Seit dem 21. Mai gehört das Gymnasium am Stefansberg offiziell zum Netzwerk „Schule ohne Rassismus – Schule mit Courage“. Damit ist die Schule Teil des größten Schulnetzwerks Deutschlands, dem bundesweit rund 5.000 Schulen angehören – davon 75 im Saarland.
In ihrer Ansprache rückte Schulleiterin Beate Kiehn das Thema Rassismus in den Mittelpunkt und berichtete dabei auch von persönlichen Erfahrungen aus ihrem familiären Umfeld. Sie betonte, wie wichtig es sei, dem Thema ausreichend Raum zu geben und Schülerinnen und Schüler frühzeitig dafür zu sensibilisieren – auch wenn es eine Welt ohne Rassismus vermutlich nie geben werde. Es brauche Courage, hinzusehen, sich einzumischen, Fragen zu stellen und manchmal auch den Mut, Fehler einzugestehen und sich zu entschuldigen. Abschließend zeigte sich die Schulleiterin stolz über die Auszeichnung und dankte der gesamten Schulgemeinschaft für ihr Engagement.

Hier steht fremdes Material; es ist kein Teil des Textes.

(** Reading a run of decimal digits with [Number]. *)
Lemma to_number_digits s v :
  s ≠ [] → Forall (λ c, is_digit c = true) s →
  digits_value 10 dec_digit 0 s = Some v → to_number s = of_dyadic v 0.
Proof.
  intros Hne Hd Hv. destruct s as [|c s]; [done|]. unfold to_number. rewrite trim_digits by done.
  rewrite <- (parse_unsigned_digits (c :: s) v) by done.
  inversion Hd as [|? ? Hc Hs]; subst. apply digit_cases in Hc. destruct s as [|d s].
  - by destruct_or! Hc; subst.
  - inversion Hs as [|? ? Hd' _]; subst. apply digit_cases in Hd'. destruct_or! Hc; subst; try done. by destruct_or! Hd'; subst.
Qed.

Lemma to_number_dec n : 0 <= n <= max_safe → to_number (dec_Z n) = num n.
Proof.
  intros Hn. unfold dec_Z. rewrite (proj2 (Z.ltb_ge n 0)) by lia.
  rewrite (to_number_digits _ n); [|apply dec_digits_nonempty|apply dec_digits_digits; lia|apply dec_digits_value; lia].
  apply of_dyadic_safe. lia.
Qed.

Der stellvertretende Schülersprecher Julius Franzen begrüßte die Gäste und erklärte, dass die Auszeichnung erst der Anfang sei auf dem Weg zu einer Schule ohne Rassismus. „Es gibt nur menschliches Blut, seit Menschen“, lautete sein eindringlicher Appell.

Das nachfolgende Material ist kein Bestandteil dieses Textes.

(** A greedy run of a class that takes the whole rest, when what follows matches there. *)
Lemma star_class_all p k b a cp m :
  forallb p a = true → k (MState (reverse a ++ b) [] cp) = Some m →
  mrun (Star true (Class_ p)) k (MState b a cp) = Some m.
Proof.
  rewrite mrun_star. cbn [m_after]. revert b. induction a as [|c a IH]; intros b Ha Hk.
  - cbn. by rewrite (Hk : k (MState b [] cp) = _).
  - simpl in Ha. apply andb_true_iff in Ha as [Hc Ha].
    cbn [length star_loop mrun m_after m_before m_caps]. rewrite Hc.
    assert ((length a =? S (length a))%nat = false) as -> by (apply Nat.eqb_neq; lia).
    rewrite reverse_cons, <- app_assoc in Hk. rewrite (IH (c :: b)) by done. done.
Qed.

(** An anchored expression only matches at the start. *)
Lemma match_here_bol r before after :
  match_here (Seq Bol r) before after =
    if truthy before then None else match_here r before after.
Proof. unfold match_here. cbn [mrun m_before]. by destruct (truthy before). Qed.

Lemma search_bol_later r before after :
  truthy before = true → search_from (Seq Bol r) before after = None.
Proof.
  revert before. induction after as [|c t IH]; intros before H; cbn [search_from];
    rewrite match_here_bol, H; [done|]. by apply IH.
Qed.

Lemma exec_bol r s : exec (Seq Bol r) s = match_here r [] s.
Proof.
  unfold exec. destruct s as [|c t]; cbn [search_from]; rewrite match_here_bol; cbn [truthy].
  - by destruct (match_here r [] []).
  - destruct (match_here r [] (c :: t)); [done|]. by apply search_bol_later.
Qed.

(** When nothing matches at any position there is no match. *)
Lemma search_none r before after :
  (∀ b a, (∃ p, after = p ++ a ∧ b = reverse p ++ before) → match_here r b a = None) →
  search_from r before after = None.
Proof.
  revert before. induction after as [|c t IH]; intros before H; simpl.
  - rewrite H; [done|]. exists []. done.
  - rewrite H by (by exists []). apply IH. intros b a (p & -> & ->). apply H.
    exists (c :: p). rewrite reverse_cons, <- app_assoc. done.
Qed.

Lemma replace_all_none r by_ s : exec r s = None → replace_all r by_ s = s.
Proof. intros H. unfold replace_all, exec in *. simpl. by rewrite H. Qed.

Lemma includes_cons p c s : includes p (c :: s) = starts_with p (c :: s) || includes p s.
Proof. done. Qed.

Lemma includes_app_r p a b : includes p (a ++ b) = false → includes p b = false.
Proof.
  induction a as [|c a IH]; [done|]. rewrite <- app_comm_cons, includes_cons.
  intros [_ H]%orb_false_iff. by apply IH.
Qed.

(** An expression that begins with a literal does not match a text without it. *)
Lemma exec_lit_none l r s : includes l s = false → exec (Seq (Lit l) r) s = None.
Proof.
  intros H. apply search_none. intros b a (p & -> & _). unfold match_here. simpl.
  rewrite mrun_lit_fail; [done|]. simpl. apply includes_app_r in H.
  destruct a as [|c a]; simpl in H; [|by apply orb_false_iff in H as [? _]].
  by apply orb_false_iff in H as [? _].
Qed.

(** [test] of one class. *)
Lemma test_class p s : test (Class_ p) s = existsb p s.
Proof.
  unfold test, exec. generalize (@nil N) as b. induction s as [|c s IH]; intros b; [done|].
  simpl. unfold match_here at 1. simpl. destruct (p c); [done|]. apply IH.
Qed.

Im Anschluss spielte das Stefansberg-Orchester den „Earth Song“ von Michael Jackson, der thematisch hervorragend zur Veranstaltung passte.
Nach dem musikalischen Beitrag stellte der stellvertretende Schülersprecher die AG FREDO vor, die den Anstoß für die Bewerbung um die Aufnahme in das Netzwerk gegeben hatte. Die AG FREDO – Freiheitliche Demokratie – hatte sich bereits vor rund neun Monaten darum bemüht, Teil des Netzwerks zu werden. Jeden Dienstag treffen sich Schülerinnen und Schüler in der 9. und 10. Stunde, um Projekte rund um Demokratie und gesellschaftliches Miteinander zu entwickeln sowie bei Konflikten unterstützend in den Klassengemeinschaften tätig zu werden. Begleitet und unterstützt wird die AG von den Lehrkräften Steffen Aug und Johanna Paulus.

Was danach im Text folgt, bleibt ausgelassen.